-- RECORDS FOR THIS TASK follows --
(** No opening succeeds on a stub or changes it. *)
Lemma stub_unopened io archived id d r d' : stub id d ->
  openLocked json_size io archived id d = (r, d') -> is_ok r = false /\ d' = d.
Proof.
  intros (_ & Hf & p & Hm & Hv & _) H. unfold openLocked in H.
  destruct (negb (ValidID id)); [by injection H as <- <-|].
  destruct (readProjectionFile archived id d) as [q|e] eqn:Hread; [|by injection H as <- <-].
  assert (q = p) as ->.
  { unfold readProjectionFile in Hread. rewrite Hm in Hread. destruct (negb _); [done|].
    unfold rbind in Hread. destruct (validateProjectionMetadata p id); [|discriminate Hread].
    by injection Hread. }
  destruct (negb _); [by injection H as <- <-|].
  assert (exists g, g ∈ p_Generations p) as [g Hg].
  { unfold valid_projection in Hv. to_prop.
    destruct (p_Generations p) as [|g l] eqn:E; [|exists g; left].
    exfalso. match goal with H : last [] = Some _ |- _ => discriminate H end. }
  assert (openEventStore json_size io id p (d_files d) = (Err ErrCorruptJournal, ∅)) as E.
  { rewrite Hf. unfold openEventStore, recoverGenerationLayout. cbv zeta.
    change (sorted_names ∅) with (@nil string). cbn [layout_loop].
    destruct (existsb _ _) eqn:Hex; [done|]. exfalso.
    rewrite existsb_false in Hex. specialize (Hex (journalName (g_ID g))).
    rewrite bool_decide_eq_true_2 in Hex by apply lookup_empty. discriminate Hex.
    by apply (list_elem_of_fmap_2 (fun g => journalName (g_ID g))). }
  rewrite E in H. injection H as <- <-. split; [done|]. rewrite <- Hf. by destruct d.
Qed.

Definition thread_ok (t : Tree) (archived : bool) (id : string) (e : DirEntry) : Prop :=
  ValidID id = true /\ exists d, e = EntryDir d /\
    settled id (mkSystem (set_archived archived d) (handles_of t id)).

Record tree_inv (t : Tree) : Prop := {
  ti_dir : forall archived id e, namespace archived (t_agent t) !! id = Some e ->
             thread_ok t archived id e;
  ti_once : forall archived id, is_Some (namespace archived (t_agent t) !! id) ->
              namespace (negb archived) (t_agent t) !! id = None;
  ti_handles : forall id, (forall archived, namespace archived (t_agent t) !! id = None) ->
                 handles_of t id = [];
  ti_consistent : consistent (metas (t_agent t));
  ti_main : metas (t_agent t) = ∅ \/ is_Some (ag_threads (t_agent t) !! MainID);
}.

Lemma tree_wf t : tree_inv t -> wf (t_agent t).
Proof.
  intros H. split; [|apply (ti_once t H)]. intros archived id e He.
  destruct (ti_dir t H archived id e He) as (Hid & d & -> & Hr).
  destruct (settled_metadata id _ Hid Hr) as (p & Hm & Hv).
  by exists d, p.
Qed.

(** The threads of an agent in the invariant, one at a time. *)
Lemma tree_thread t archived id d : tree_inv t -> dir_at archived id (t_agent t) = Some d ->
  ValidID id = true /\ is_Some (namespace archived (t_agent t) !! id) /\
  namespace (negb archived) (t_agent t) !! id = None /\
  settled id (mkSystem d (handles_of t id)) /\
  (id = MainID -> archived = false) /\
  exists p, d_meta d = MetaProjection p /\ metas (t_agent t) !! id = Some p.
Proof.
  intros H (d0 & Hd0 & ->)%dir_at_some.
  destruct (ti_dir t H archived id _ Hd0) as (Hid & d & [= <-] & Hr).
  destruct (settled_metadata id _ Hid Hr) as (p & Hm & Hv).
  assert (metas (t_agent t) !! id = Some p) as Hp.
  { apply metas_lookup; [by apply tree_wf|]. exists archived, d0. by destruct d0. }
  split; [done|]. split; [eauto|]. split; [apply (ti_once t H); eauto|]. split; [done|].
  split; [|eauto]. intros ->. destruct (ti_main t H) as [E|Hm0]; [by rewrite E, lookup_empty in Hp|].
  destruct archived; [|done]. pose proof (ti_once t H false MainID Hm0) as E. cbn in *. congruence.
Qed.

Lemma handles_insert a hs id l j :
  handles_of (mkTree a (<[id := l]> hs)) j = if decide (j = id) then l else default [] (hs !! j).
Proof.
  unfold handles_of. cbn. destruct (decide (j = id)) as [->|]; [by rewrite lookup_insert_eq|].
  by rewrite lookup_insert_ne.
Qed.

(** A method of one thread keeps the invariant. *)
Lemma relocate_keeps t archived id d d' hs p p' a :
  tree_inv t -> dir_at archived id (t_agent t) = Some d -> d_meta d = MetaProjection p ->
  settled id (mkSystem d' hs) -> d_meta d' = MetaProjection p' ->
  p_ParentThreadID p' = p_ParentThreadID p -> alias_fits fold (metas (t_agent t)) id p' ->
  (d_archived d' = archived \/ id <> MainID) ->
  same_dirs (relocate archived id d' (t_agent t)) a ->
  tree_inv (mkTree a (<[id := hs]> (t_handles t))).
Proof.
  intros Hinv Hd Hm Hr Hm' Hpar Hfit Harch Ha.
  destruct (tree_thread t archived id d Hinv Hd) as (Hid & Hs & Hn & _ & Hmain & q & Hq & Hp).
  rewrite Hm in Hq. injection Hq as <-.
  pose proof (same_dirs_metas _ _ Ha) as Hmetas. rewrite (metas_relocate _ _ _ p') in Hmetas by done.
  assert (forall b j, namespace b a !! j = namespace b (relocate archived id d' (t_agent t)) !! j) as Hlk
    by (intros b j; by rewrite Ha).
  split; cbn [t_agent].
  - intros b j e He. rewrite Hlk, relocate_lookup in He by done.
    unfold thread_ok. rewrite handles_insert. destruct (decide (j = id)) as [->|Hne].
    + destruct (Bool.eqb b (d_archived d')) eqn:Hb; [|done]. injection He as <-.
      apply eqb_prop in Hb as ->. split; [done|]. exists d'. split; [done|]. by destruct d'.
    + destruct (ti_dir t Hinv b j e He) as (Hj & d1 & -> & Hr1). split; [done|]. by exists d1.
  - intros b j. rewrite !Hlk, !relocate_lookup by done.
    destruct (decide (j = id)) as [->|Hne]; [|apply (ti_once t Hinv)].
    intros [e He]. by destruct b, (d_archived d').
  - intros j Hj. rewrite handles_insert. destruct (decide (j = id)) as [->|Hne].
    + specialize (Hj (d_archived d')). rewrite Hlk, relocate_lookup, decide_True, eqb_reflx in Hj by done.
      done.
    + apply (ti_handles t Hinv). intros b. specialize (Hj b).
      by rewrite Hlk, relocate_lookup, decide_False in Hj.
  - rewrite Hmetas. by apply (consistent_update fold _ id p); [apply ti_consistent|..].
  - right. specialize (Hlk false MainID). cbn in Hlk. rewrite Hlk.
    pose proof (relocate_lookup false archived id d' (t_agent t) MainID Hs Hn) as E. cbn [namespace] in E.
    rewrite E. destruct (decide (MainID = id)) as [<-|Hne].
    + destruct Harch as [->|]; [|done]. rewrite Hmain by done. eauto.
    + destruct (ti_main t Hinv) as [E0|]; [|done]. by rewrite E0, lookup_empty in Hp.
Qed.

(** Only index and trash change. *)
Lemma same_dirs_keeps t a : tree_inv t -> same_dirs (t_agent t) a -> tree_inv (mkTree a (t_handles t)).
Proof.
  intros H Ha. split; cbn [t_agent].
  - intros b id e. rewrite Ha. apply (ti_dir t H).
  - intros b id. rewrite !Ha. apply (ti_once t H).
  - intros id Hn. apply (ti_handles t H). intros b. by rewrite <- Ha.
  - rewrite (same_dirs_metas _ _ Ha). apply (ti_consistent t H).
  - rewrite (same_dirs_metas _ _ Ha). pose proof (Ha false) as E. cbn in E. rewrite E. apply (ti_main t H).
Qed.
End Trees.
-- RECORDS FOR THIS TASK concluded --
**INSTRUCTIONS TO FOLLOW:** Would you print all of the entries exactly as they stand?

**RESULT OF THIS TASK:**
(** No opening succeeds on a stub or changes it. *)
Lemma stub_unopened io archived id d r d' : stub id d ->
  openLocked json_size io archived id d = (r, d') -> is_ok r = false /\ d' = d.
Proof.
  intros (_ & Hf & p & Hm & Hv & _) H. unfold openLocked in H.
  destruct (negb (ValidID id)); [by injection H as <- <-|].
  destruct (readProjectionFile archived id d) as [q|e] eqn:Hread; [|by injection H as <- <-].
  assert (q = p) as ->.
  { unfold readProjectionFile in Hread. rewrite Hm in Hread. destruct (negb _); [done|].
    unfold rbind in Hread. destruct (validateProjectionMetadata p id); [|discriminate Hread].
    by injection Hread. }
  destruct (negb _); [by injection H as <- <-|].
  assert (exists g, g ∈ p_Generations p) as [g Hg].
  { unfold valid_projection in Hv. to_prop.
    destruct (p_Generations p) as [|g l] eqn:E; [|exists g; left].
    exfalso. match goal with H : last [] = Some _ |- _ => discriminate H end. }
  assert (openEventStore json_size io id p (d_files d) = (Err ErrCorruptJournal, ∅)) as E.
  { rewrite Hf. unfold openEventStore, recoverGenerationLayout. cbv zeta.
    change (sorted_names ∅) with (@nil string). cbn [layout_loop].
    destruct (existsb _ _) eqn:Hex; [done|]. exfalso.
    rewrite existsb_false in Hex. specialize (Hex (journalName (g_ID g))).
    rewrite bool_decide_eq_true_2 in Hex by apply lookup_empty. discriminate Hex.
    by apply (list_elem_of_fmap_2 (fun g => journalName (g_ID g))). }
  rewrite E in H. injection H as <- <-. split; [done|]. rewrite <- Hf. by destruct d.
Qed.

Definition thread_ok (t : Tree) (archived : bool) (id : string) (e : DirEntry) : Prop :=
  ValidID id = true /\ exists d, e = EntryDir d /\
    settled id (mkSystem (set_archived archived d) (handles_of t id)).

Record tree_inv (t : Tree) : Prop := {
  ti_dir : forall archived id e, namespace archived (t_agent t) !! id = Some e ->
             thread_ok t archived id e;
  ti_once : forall archived id, is_Some (namespace archived (t_agent t) !! id) ->
              namespace (negb archived) (t_agent t) !! id = None;
  ti_handles : forall id, (forall archived, namespace archived (t_agent t) !! id = None) ->
                 handles_of t id = [];
  ti_consistent : consistent (metas (t_agent t));
  ti_main : metas (t_agent t) = ∅ \/ is_Some (ag_threads (t_agent t) !! MainID);
}.

Lemma tree_wf t : tree_inv t -> wf (t_agent t).
Proof.
  intros H. split; [|apply (ti_once t H)]. intros archived id e He.
  destruct (ti_dir t H archived id e He) as (Hid & d & -> & Hr).
  destruct (settled_metadata id _ Hid Hr) as (p & Hm & Hv).
  by exists d, p.
Qed.

(** The threads of an agent in the invariant, one at a time. *)
Lemma tree_thread t archived id d : tree_inv t -> dir_at archived id (t_agent t) = Some d ->
  ValidID id = true /\ is_Some (namespace archived (t_agent t) !! id) /\
  namespace (negb archived) (t_agent t) !! id = None /\
  settled id (mkSystem d (handles_of t id)) /\
  (id = MainID -> archived = false) /\
  exists p, d_meta d = MetaProjection p /\ metas (t_agent t) !! id = Some p.
Proof.
  intros H (d0 & Hd0 & ->)%dir_at_some.
  destruct (ti_dir t H archived id _ Hd0) as (Hid & d & [= <-] & Hr).
  destruct (settled_metadata id _ Hid Hr) as (p & Hm & Hv).
  assert (metas (t_agent t) !! id = Some p) as Hp.
  { apply metas_lookup; [by apply tree_wf|]. exists archived, d0. by destruct d0. }
  split; [done|]. split; [eauto|]. split; [apply (ti_once t H); eauto|]. split; [done|].
  split; [|eauto]. intros ->. destruct (ti_main t H) as [E|Hm0]; [by rewrite E, lookup_empty in Hp|].
  destruct archived; [|done]. pose proof (ti_once t H false MainID Hm0) as E. cbn in *. congruence.
Qed.

Lemma handles_insert a hs id l j :
  handles_of (mkTree a (<[id := l]> hs)) j = if decide (j = id) then l else default [] (hs !! j).
Proof.
  unfold handles_of. cbn. destruct (decide (j = id)) as [->|]; [by rewrite lookup_insert_eq|].
  by rewrite lookup_insert_ne.
Qed.

(** A method of one thread keeps the invariant. *)
Lemma relocate_keeps t archived id d d' hs p p' a :
  tree_inv t -> dir_at archived id (t_agent t) = Some d -> d_meta d = MetaProjection p ->
  settled id (mkSystem d' hs) -> d_meta d' = MetaProjection p' ->
  p_ParentThreadID p' = p_ParentThreadID p -> alias_fits fold (metas (t_agent t)) id p' ->
  (d_archived d' = archived \/ id <> MainID) ->
  same_dirs (relocate archived id d' (t_agent t)) a ->
  tree_inv (mkTree a (<[id := hs]> (t_handles t))).
Proof.
  intros Hinv Hd Hm Hr Hm' Hpar Hfit Harch Ha.
  destruct (tree_thread t archived id d Hinv Hd) as (Hid & Hs & Hn & _ & Hmain & q & Hq & Hp).
  rewrite Hm in Hq. injection Hq as <-.
  pose proof (same_dirs_metas _ _ Ha) as Hmetas. rewrite (metas_relocate _ _ _ p') in Hmetas by done.
  assert (forall b j, namespace b a !! j = namespace b (relocate archived id d' (t_agent t)) !! j) as Hlk
    by (intros b j; by rewrite Ha).
  split; cbn [t_agent].
  - intros b j e He. rewrite Hlk, relocate_lookup in He by done.
    unfold thread_ok. rewrite handles_insert. destruct (decide (j = id)) as [->|Hne].
    + destruct (Bool.eqb b (d_archived d')) eqn:Hb; [|done]. injection He as <-.
      apply eqb_prop in Hb as ->. split; [done|]. exists d'. split; [done|]. by destruct d'.
    + destruct (ti_dir t Hinv b j e He) as (Hj & d1 & -> & Hr1). split; [done|]. by exists d1.
  - intros b j. rewrite !Hlk, !relocate_lookup by done.
    destruct (decide (j = id)) as [->|Hne]; [|apply (ti_once t Hinv)].
    intros [e He]. by destruct b, (d_archived d').
  - intros j Hj. rewrite handles_insert. destruct (decide (j = id)) as [->|Hne].
    + specialize (Hj (d_archived d')). rewrite Hlk, relocate_lookup, decide_True, eqb_reflx in Hj by done.
      done.
    + apply (ti_handles t Hinv). intros b. specialize (Hj b).
      by rewrite Hlk, relocate_lookup, decide_False in Hj.
  - rewrite Hmetas. by apply (consistent_update fold _ id p); [apply ti_consistent|..].
  - right. specialize (Hlk false MainID). cbn in Hlk. rewrite Hlk.
    pose proof (relocate_lookup false archived id d' (t_agent t) MainID Hs Hn) as E. cbn [namespace] in E.
    rewrite E. destruct (decide (MainID = id)) as [<-|Hne].
    + destruct Harch as [->|]; [|done]. rewrite Hmain by done. eauto.
    + destruct (ti_main t Hinv) as [E0|]; [|done]. by rewrite E0, lookup_empty in Hp.
Qed.

(** Only index and trash change. *)
Lemma same_dirs_keeps t a : tree_inv t -> same_dirs (t_agent t) a -> tree_inv (mkTree a (t_handles t)).
Proof.
  intros H Ha. split; cbn [t_agent].
  - intros b id e. rewrite Ha. apply (ti_dir t H).
  - intros b id. rewrite !Ha. apply (ti_once t H).
  - intros id Hn. apply (ti_handles t H). intros b. by rewrite <- Ha.
  - rewrite (same_dirs_metas _ _ Ha). apply (ti_consistent t H).
  - rewrite (same_dirs_metas _ _ Ha). pose proof (Ha false) as E. cbn in E. rewrite E. apply (ti_main t H).
Qed.
End Trees.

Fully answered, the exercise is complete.